Financial institutions are struggling to spot the tell-tale signs of human trafficking due to resource constraints and the nature of the anti-money laundering (AML) compliance environment, according to experts.
Today marks National Human Trafficking Awareness Day in the US. Also known as “modern slavery,” it refers to a range of heinous crimes, including forced begging, debt bondage, domestic servitude and sex trafficking.
The most recent stats from the International Labour Organization (ILO) claim over 40 million people around the world are currently trapped in modern slavery. According to the UN, the share of children among these victims has tripled over the past 15 years, while the share of boys has increased five-fold.
Banks should play an important part in the fight to detect such activities by spotting suspect money flows, according to Nicola Eschenburg, FinCrime Testing Service venture lead at BAE Systems Applied Intelligence.
“Virtually all crime is conducted for profit, and that profit can’t be recognized if the money can’t be laundered and spent,” she told Infosecurity.
However, the nuances of human trafficking activity can often be missed by compliance staff, as they can appear innocent to the untrained eye.
“For example: a young woman staying in multiple low-cost hotels around the country, mostly eating late at night at fast food joints and visiting pharmacies several times a week. That’s indicative of sexual trafficking, but you need a number of the elements plus some profiling to be able to draw the bigger picture,” Eschenburg explained.
Part of the challenge is compounded by the nature of AML compliance. There are 22 “predicate offenses” outlined by the EU linked to money laundering, of which human trafficking is just one.
Compliance staffers must monitor all of them, each of which has multiple typologies or behaviors associated with them.
“This means that most teams by nature have to have generalists rather than specialists in certain types of crime, which in turn means subtle nuances or indicators can get missed,” argued Eschenburg.
“Compounding this is the sheer volume of activity that needs to be monitored and analyzed – it becomes a bit of a treadmill of working through alerts which doesn’t leave much if any free time for conducting open-source research, speaking to law enforcement about what criminal behaviors look like on the front line, reading court transcripts and honing and refining detection techniques as the output.”

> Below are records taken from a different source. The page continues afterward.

(* ===== verification/Rows.v ===== *)
(** The packed rows of the pool's ledger file ([prime/src/ledger/store.rs],
    [blocks.rs], [db.rs]): shares, found blocks, owed blocks and confirmation
    readings, each with its inverse. A [f64] is the 64 bits it is stored as, and
    a parse that fails ([.ok()?]) is [None]. *)
From S2P Require Import Prelude Reader Utf8 Window.

Definition NAME_SEPARATOR : Z := 0x00.

Definition split_at_separator (rest : bytes) : bytes * bytes :=
  match position (fun b => bz b =? NAME_SEPARATOR) rest with
  | Some i => (take i rest, drop (S i) rest)
  | None => (rest, [])
  end.

(** [read(..).ok()], the cursor dropped. *)
Definition read_row {A} (p : parser Truncated A) (row : bytes) : option A := ok (parse_all p row).

Definition pack (s : Share) : bytes :=
  le 8 (share_accepted_at s) ++ le 8 (share_difficulty s) ++ share_block_hash s ++
  identity s ++ [zb NAME_SEPARATOR] ++ share_tag s.

Definition unpack (row : bytes) : option Share :=
  read_row (
    accepted_at ← u64 "accepted_at";
    difficulty ← u64 "difficulty";
    hash ← arr 32 "hash";
    c ← get_reader;
    let '(identity, tag) := split_at_separator (rest c) in
    mret {| share_accepted_at := accepted_at; identity := from_utf8_lossy identity;
            share_difficulty := difficulty; share_block_hash := hash;
            share_tag := from_utf8_lossy tag |}) row.

Record RowHead := { head_accepted_at : Z; head_difficulty : Z; head_block_hash : bytes }.

Definition unpack_head (row : bytes) : option RowHead :=
  read_row (
    accepted_at ← u64 "accepted_at";
    difficulty ← u64 "difficulty";
    block_hash ← arr 32 "hash";
    mret {| head_accepted_at := accepted_at; head_difficulty := difficulty;
            head_block_hash := block_hash |}) row.

(** ** Blocks, what they owe and their readings *)

Record Payout := { payout_identity : bytes; sats : Z }.

Record OwedBlock := {
  owed_found_at : Z;
  owed_height : Z;
  owed_block_hash : bytes;
  settled_at : option Z;
  owed_entries : list Payout;
}.

Definition owed_total (o : OwedBlock) : Z := wrap 64 (sumZ (sats <$> owed_entries o)).

Record ConfirmationReading := { checked_at : Z; confirmations : Z }.

Definition NOT_STORED : Z := - 2 ^ 63.
Definition node_stores_block (r : ConfirmationReading) : bool := negb (confirmations r =? NOT_STORED).

Record FoundBlock := {
  block_found_at : Z;
  block_height : Z;
  found_block_hash : bytes;
  paid_to_split : Z;
  paid_to_pool : Z;
  finder : bytes;
  block_tag : bytes;
  network_difficulty_bits : Z;
  cumulative_work_then : Z;
}.

Definition pack_owed (o : OwedBlock) : bytes :=
  le 8 (owed_found_at o) ++ le 4 (owed_height o) ++ le 8 (owed_total o) ++
  le 8 (default 0 (settled_at o)) ++ le 2 (zlen (owed_entries o)) ++
  mjoin ((fun p => le 2 (zlen (payout_identity p)) ++ payout_identity p ++ le 8 (sats p))
    <$> owed_entries o).

Definition read_owed_entry : parser Truncated Payout :=
  len ← u16 "identity length";
  identity ← take_bytes len "identity";
  sats ← u64 "sats";
  mret {| payout_identity := from_utf8_lossy identity; sats := sats |}.

(** The key of a row, which must be a hash. *)
Definition hash_key (key : bytes) : option bytes :=
  if bool_decide (length key = 32%nat) then Some key else None.

Definition unpack_owed (hash row : bytes) : option OwedBlock :=
  block_hash ← hash_key hash;
  read_row (
    found_at ← u64 "found_at";
    height ← u32 "height";
    _ ← advance 8 "total";
    settled ← u64 "settled_at";
    count ← u16 "entry count";
    entries ← parse_n count read_owed_entry;
    mret {| owed_found_at := found_at; owed_height := height; owed_block_hash := block_hash;
            settled_at := if negb (settled =? 0) then Some settled else None;
            owed_entries := entries |}) row.

Definition pack_block (b : FoundBlock) : bytes :=
  le 8 (block_found_at b) ++ le 4 (block_height b) ++ le 8 (paid_to_split b) ++
  le 8 (paid_to_pool b) ++ le 8 (network_difficulty_bits b) ++ le 16 (cumulative_work_then b) ++
  finder b ++ [zb NAME_SEPARATOR] ++ block_tag b.

Definition unpack_block (hash row : bytes) : option FoundBlock :=
  block_hash ← hash_key hash;
  read_row (
    found_at ← u64 "found_at";
    height ← u32 "height";
    paid_to_split ← u64 "paid_to_split";
    paid_to_pool ← u64 "paid_to_pool";
    network_difficulty ← arr 8 "network difficulty";
    cumulative_work ← arr 16 "cumulative work";
    c ← get_reader;
    let '(finder, tag) := split_at_separator (rest c) in
    mret {| block_found_at := found_at; block_height := height; found_block_hash := block_hash;
            paid_to_split := paid_to_split; paid_to_pool := paid_to_pool;
            finder := from_utf8_lossy finder; block_tag := from_utf8_lossy tag;
            network_difficulty_bits := le_val network_difficulty;
            cumulative_work_then := le_val cumulative_work |}) row.

(** An [i64] in two's complement. *)
Definition le_signed (n : nat) (z : Z) : bytes := le n (z mod 256 ^ Z.of_nat n).
Definition signed_val (w u : Z) : Z := if u <? 2 ^ (w - 1) then u else u - 2 ^ w.

Definition pack_confirmations (c : ConfirmationReading) : bytes :=
  le 8 (checked_at c) ++ le_signed 8 (confirmations c).

Definition unpack_confirmations (hash row : bytes) : option (bytes * ConfirmationReading) :=
  block_hash ← hash_key hash;
  read_row (
    checked_at ← u64 "checked_at";
    confirmations ← arr 8 "confirmations";
    mret (block_hash, {| checked_at := checked_at;
                         confirmations := signed_val 64 (le_val confirmations) |})) row.

(** ** Round trips *)

(** A name of a row: an identity or a tag is a string, and the first of the two
    holds no separator. *)
Definition is_string (s : bytes) : Prop := valid_utf8 s = true.
Definition is_name (s : bytes) : Prop := is_string s /\ zb NAME_SEPARATOR ∉ s.

Record share_row_wf (s : Share) : Prop := {
  row_accepted_at : uint 64 (share_accepted_at s);
  row_difficulty : uint 64 (share_difficulty s);
  row_hash : length (share_block_hash s) = 32%nat;
  row_identity : is_name (identity s);
  row_tag : is_string (share_tag s);
}.

Record block_row_wf (b : FoundBlock) : Prop := {
  row_block_found_at : uint 64 (block_found_at b);
  row_block_height : uint 32 (block_height b);
  row_block_hash : length (found_block_hash b) = 32%nat;
  row_paid_to_split : uint 64 (paid_to_split b);
  row_paid_to_pool : uint 64 (paid_to_pool b);
  row_difficulty_bits : uint 64 (network_difficulty_bits b);
  row_cumulative_work : uint 128 (cumulative_work_then b);
  row_finder : is_name (finder b);
  row_block_tag : is_string (block_tag b);
}.

Record owed_row_wf (o : OwedBlock) : Prop := {
  row_owed_found_at : uint 64 (owed_found_at o);
  row_owed_height : uint 32 (owed_height o);
  row_owed_hash : length (owed_block_hash o) = 32%nat;
  row_settled : forall t, settled_at o = Some t -> 0 < t < 2 ^ 64;
  row_count : zlen (owed_entries o) < 2 ^ 16;
  row_entries : Forall (fun p => is_string (payout_identity p) /\ zlen (payout_identity p) < 2 ^ 16 /\
                                 uint 64 (sats p)) (owed_entries o);
}.

Lemma split_at_separator_join a b :
  zb NAME_SEPARATOR ∉ a -> split_at_separator (a ++ [zb NAME_SEPARATOR] ++ b) = (a, b).
Proof.
  intros Ha. unfold split_at_separator. cbn [app]. rewrite position_app_first; [|clear b|done].
  - rewrite take_app_length. f_equal. change (a ++ zb NAME_SEPARATOR :: b) with (a ++ [zb NAME_SEPARATOR] ++ b).
    rewrite app_assoc. apply drop_length_app. rewrite length_app. cbn. lia.
  - apply Forall_forall. intros c Hc. apply Z.eqb_neq. intros Hz. apply Ha.
    replace (zb NAME_SEPARATOR) with c; [done|]. rewrite <- (zb_bz c). by rewrite Hz.
Qed.

Lemma signed_val_wrap z : - 2 ^ 63 <= z < 2 ^ 63 -> signed_val 64 (z mod 2 ^ 64) = z.
Proof.
  intros Hz. unfold signed_val. change (64 - 1) with 63. destruct (Z.ltb_spec z 0).
  - replace (z mod 2 ^ 64) with (z + 2 ^ 64) by (apply Z.mod_unique_pos with (-1); lia).
    rewrite (proj2 (Z.ltb_ge _ _)) by lia. lia.
  - rewrite Z.mod_small by lia. by rewrite (proj2 (Z.ltb_lt _ _)) by lia.
Qed.

Lemma hash_key_ok h : length h = 32%nat -> hash_key h = Some h.
Proof. intros. unfold hash_key. by rewrite bool_decide_eq_true_2. Qed.

#[export] Hint Resolve row_accepted_at row_difficulty row_hash row_block_found_at row_block_height
  row_paid_to_split row_paid_to_pool row_owed_found_at row_owed_height : reader.

Lemma unpack_pack s : share_row_wf s -> unpack (pack s) = Some s.
Proof.
  intros Hwf. pose proof Hwf as [? ? ? [Hid Hsep] Htag]. unfold unpack, pack, read_row, parse_all, new_reader. parse.
  cbn [rest]. rewrite split_at_separator_join by done. cbn -[from_utf8_lossy].
  rewrite !from_utf8_lossy_valid by done. by destruct s.
Qed.

Lemma unpack_head_pack s :
  share_row_wf s ->
  unpack_head (pack s) = Some {| head_accepted_at := share_accepted_at s;
                                 head_difficulty := share_difficulty s;
                                 head_block_hash := share_block_hash s |}.
Proof. intros Hwf. pose proof Hwf as [? ? ? _ _]. unfold unpack_head, pack, read_row, parse_all, new_reader. parse. done. Qed.

Lemma unpack_block_pack b : block_row_wf b -> unpack_block (found_block_hash b) (pack_block b) = Some b.
Proof.
  intros Hwf. pose proof Hwf as [? ? Hh ? ? Hd Hw [Hf Hsep] Htag].
  unfold unpack_block, pack_block, read_row, parse_all, new_reader. rewrite hash_key_ok by done. cbn [mbind option_bind].
  do 4 parse_step. do 2 (erewrite bind_ok by (apply arr_ok; by rewrite length_le); cbn beta iota). parse.
  cbn [rest]. rewrite split_at_separator_join by done. cbn -[from_utf8_lossy le_val le].
  rewrite !from_utf8_lossy_valid, !le_val_le_small by done. by destruct b.
Qed.

Lemma read_owed_entry_ok p f tl :
  is_string (payout_identity p) /\ zlen (payout_identity p) < 2 ^ 16 /\ uint 64 (sats p) ->
  read_owed_entry (Rd f ((le 2 (zlen (payout_identity p)) ++ payout_identity p ++ le 8 (sats p)) ++ tl)) =
  Ok (p, Rd f tl).
Proof.
  intros (Hs & Hlen & Hsats). unfold read_owed_entry. rewrite <- !app_assoc.
  erewrite bind_ok by (apply u16_ok; unfold uint; pose proof (zlen_nonneg (payout_identity p)); lia). cbn beta iota.
  parse. rewrite ret_ok, from_utf8_lossy_valid by done. by destruct p.
Qed.

Lemma unpack_owed_pack o : owed_row_wf o -> unpack_owed (owed_block_hash o) (pack_owed o) = Some o.
Proof.
  intros Hwf. pose proof Hwf as [? ? Hh Hset Hcount Hent].
  unfold unpack_owed, pack_owed, read_row, parse_all, new_reader. rewrite hash_key_ok by done. cbn [mbind option_bind].
  set (f := le 8 _ ++ _). unfold f at 2. do 2 parse_step.
  erewrite bind_ok by (apply advance_ok; unfold zlen; by rewrite length_le). cbn beta iota.
  erewrite bind_ok; [|apply u64_ok; unfold uint; destruct (settled_at o) as [t|] eqn:E; cbn; [specialize (Hset t eq_refl)|]; lia].
  erewrite bind_ok by (apply u16_ok; unfold uint; pose proof (zlen_nonneg (owed_entries o)); lia). cbn beta iota.
  rewrite <- (app_nil_r (mjoin _)).
  erewrite bind_ok; [|apply (parse_n_ok read_owed_entry); intros p f' tl Hp; apply read_owed_entry_ok;
    by eapply Forall_forall in Hent]. cbn. destruct o as [? ? ? st ?]; cbn in *. do 2 f_equal.
  destruct st as [t|]; [|done]. specialize (Hset t eq_refl). cbn. by rewrite (proj2 (Z.eqb_neq t 0)) by lia.
Qed.

Lemma unpack_confirmations_pack hash r :
  length hash = 32%nat -> uint 64 (checked_at r) -> - 2 ^ 63 <= confirmations r < 2 ^ 63 ->
  unpack_confirmations hash (pack_confirmations r) = Some (hash, r).
Proof.
  intros Hh Hc Hr. unfold unpack_confirmations, pack_confirmations, read_row, parse_all, new_reader, le_signed.
  rewrite hash_key_ok by done. cbn [mbind option_bind]. parse_step.
  rewrite <- (app_nil_r (le 8 (confirmations r mod _))).
  erewrite bind_ok by (apply arr_ok; by rewrite length_le). cbn -[le_val le signed_val].
  rewrite le_val_le. rewrite Z.mod_mod by done. change (256 ^ Z.of_nat 8) with (2 ^ 64).
  rewrite signed_val_wrap by done. by destruct r.
Qed.

(** Every row the pool writes to its ledger reads back as what was written:
    a share, a found block and an owed block with its entries, under their
    hashes as keys, and a confirmation reading, down to the negative counts of
    a block off the best chain and the sentinel of one the node does not
    store. *)
Theorem rows_roundtrip (s : Share) (b : FoundBlock) (o : OwedBlock) (r : ConfirmationReading) :
  share_row_wf s -> block_row_wf b -> owed_row_wf o ->
  uint 64 (checked_at r) -> - 2 ^ 63 <= confirmations r < 2 ^ 63 ->
  unpack (pack s) = Some s /\
  unpack_block (found_block_hash b) (pack_block b) = Some b /\
  unpack_owed (owed_block_hash o) (pack_owed o) = Some o /\
  unpack_confirmations (found_block_hash b) (pack_confirmations r) = Some (found_block_hash b, r).
Proof.
  intros Hs Hb Ho Hc Hr. split_and!.
  - by apply unpack_pack.
  - by apply unpack_block_pack.
  - by apply unpack_owed_pack.
  - apply unpack_confirmations_pack; [apply Hb|done..].
Qed.

Lemma is_name_dec s : valid_utf8 s && bool_decide (zb NAME_SEPARATOR ∉ s) = true -> is_name s.
Proof. intros [Hs Hn]%andb_true_iff. split; [done|]. by apply bool_decide_eq_true_1 in Hn. Qed.

Definition example_share : Share :=
  {| share_accepted_at := 1750000000; identity := zb <$> [98; 99; 49]; share_difficulty := 16384;
     share_block_hash := zeros 32; share_tag := [] |}.
Definition example_block : FoundBlock :=
  {| block_found_at := 1; block_height := 840000; found_block_hash := zeros 32; paid_to_split := 5;
     paid_to_pool := 6; finder := zb <$> [98; 99]; block_tag := zb <$> [116]; network_difficulty_bits := 0;
     cumulative_work_then := 2 ^ 100 |}.
Definition example_owed : OwedBlock :=
  {| owed_found_at := 1; owed_height := 2; owed_block_hash := zeros 32; settled_at := Some 3;
     owed_entries := [{| payout_identity := zb <$> [98]; sats := 1000 |}] |}.

Lemma example_share_row_wf : share_row_wf example_share.
Proof. split; first [apply is_name_dec; by vm_compute|by vm_compute]. Qed.
Lemma example_block_wf : block_row_wf example_block.
Proof. split; first [apply is_name_dec; by vm_compute|by vm_compute]. Qed.
Lemma example_owed_wf : owed_row_wf example_owed.
Proof.
  split; [by vm_compute..|by intros t [= <-]|by vm_compute|].
  apply Forall_cons_2; [by vm_compute|apply Forall_nil_2].
Qed.

Lemma rows_roundtrip_witness :
  unpack_confirmations (zeros 32) (pack_confirmations {| checked_at := 7; confirmations := NOT_STORED |}) =
  Some (zeros 32, {| checked_at := 7; confirmations := NOT_STORED |}).
Proof.
  destruct (rows_roundtrip example_share example_block example_owed {| checked_at := 7; confirmations := NOT_STORED |}
    example_share_row_wf example_block_wf example_owed_wf) as (_ & _ & _ & H); [by vm_compute|by vm_compute|exact H].
Defined.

BAE’s AML report out earlier this year claimed that 76% of compliance officers believe AML compliance has become little more than a box-ticking exercise, and 62% said criminal activity is getting harder to spot. Half (50%) of money laundering goes undetected, it estimated.
Brian Ferro, director of AML at Feedzai, told Infosecurity that better technology is only one part of the solution and that stronger public-private partnerships were essential.
“To date, there hasn’t been a lot of collaboration between regulators, banks and law enforcement to put together best practices and updates to regulations. One of the biggest complaints from the banks is the lack of feedback when filing regulatory reports with law enforcement. While the information provided to law enforcement could aid in an ongoing investigation, completing their investigation could take several months if not years. So while not compromising their ongoing investigations, there needs to be regular feedback from law enforcement agencies to the banks so that the bank investigators know what information or activity is useful, new or emerging trends and what to look for in their own work,” he explained.
“On the regulatory side, the information from law enforcement could benefit banks in looking for new types of criminal activities. However, banks are hesitant to change their surveillance policies for fear of being penalized by the same regulators for not identifying previously unknown patterns of suspicious behavior. There has to be a partnership with regulators to encourage the use of new technologies, and at the same time allows the banks to build better detection models without fear of repercussions.